Remembering a Different Era

From slide rules to Super Star Trek–one actuary’s early technology journey

David Karo
Photo: Shutterstock

You’re probably not a recent ASA (or FSA, for that matter), if you remember using any of these:

  1. Slide rules
  2. Punch cards
  3. Reverse Polish Notation (RPN)
  4. 8-inch floppies
  5. Your company’s actuarial library (full of SOA Commutation Table books, no doubt)

Having been retired for a while now, I am starting to reach many life milestones. I was recently invited to my 50th high school reunion, the class of 1975. This got me thinking about how much technology has changed since then. Having a science and mathematics background, I have always been an avid user of the latest technology. With that in mind, I am going to reflect on some of the changes I experienced through school and my early actuarial career.

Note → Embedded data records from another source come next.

Lemma reconstruct_highlights_alloc_failure_fallback_witness :
  (exists i, (i < 5)%nat /\ nth i (alloc_results (mk_env [true; false] 0 [])) true = false) /\
  let '(success, reconstructed', e') :=
    reconstruct_highlights [1; 1; 1; 1] [1] [0; 0; 0; 0] DT_FILMIC_RECONSTRUCT_RGB 4 zero_data pipe_rgb
                           (mk_env [true; false] 0 []) in
  success = false /\ reconstructed' = [0; 0; 0; 0] /\ live_buffers e' = live_buffers (mk_env [true; false] 0 []) /\
  control_log e' = control_log (mk_env [true; false] 0 []) ++ [Msg.reconstruct_highlights_failed].
Proof.
  assert (Hfail : exists i, (i < 5)%nat /\ nth i (alloc_results (mk_env [true; false] 0 [])) true = false)
    by (exists 1%nat; split; [lia | reflexivity]).
  split; [exact Hfail|].
  exact (proj1 reconstruct_highlights_alloc_failure_fallback [1; 1; 1; 1] [1] [0; 0; 0; 0]
           DT_FILMIC_RECONSTRUCT_RGB 4%nat zero_data pipe_rgb (mk_env [true; false] 0 []) Hfail).
Defined.

(** ** Reconstruction with an empty mask *)

Lemma pixel_of_index (k width height : nat) :
  (k < height * width * 4)%nat -> (k / 4 < width * height)%nat.
Proof. intros Hk. apply Nat.Div0.div_lt_upper_bound. lia. Qed.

High school and the dawn of pocket calculators

My introduction to the technology revolution began in my junior year high school physics class. We started the year doing our calculations by hand or using slide rules. Midway through the year, our physics lab was given four state-of-the-art Hewlett-Packard 45 pocket calculators. Since each one cost $395 (almost $2,600 in 2025 dollars), they were bolted to a table in the physics lab that only the teacher could unlock. These early model pocket calculators used Reverse Polish Notation to enter data rather than algebraic entry, which is the standard today. I eventually persuaded my parents to buy me the much cheaper Texas Instruments SR-50 for $169.99. It had comparable features but used algebraic entry. Today, you could buy similar calculators for around $10.

By the time I got to college in 1975, pocket calculators had become standard equipment for students. However, I still remember seeing a six-foot-long teaching slide rule hanging on the wall of one of the older science labs, gathering dust. About 15 years ago, I saw one just like it for sale on eBay. Although it was very tempting, I passed on it after considering my non-actuarial spouse’s potential reaction.

College: Punch cards and class registration chaos

In the late 1970s, there was still no concept of personal computers. Taking a computer science class meant going to the computer lab and building your FORTRAN program on a stack of punch cards. Dropping your deck of cards could result in spending hours getting them back in the proper sequence. Savvy students knew that the fix for this was to use a wide-tip marker to draw a diagonal line down the edge of your deck for easy resequencing. Since the number of keypunch machines was limited, most programming was done late at night when the area was less crowded and machines were more readily available. Going late at night also helped with turnaround time.

There were no debuggers then, so coding was a very iterative process, and every error added significant time to a project.

Registration for classes was also decidedly low-tech. Students were assigned times to go to the school’s gymnasium, with priority given to upper classes. Thousands of students would then crowd the room, fighting their way from table to table to collect a punch card for each class session they wanted to register for. This was a lengthy, stressful and physically exhausting process.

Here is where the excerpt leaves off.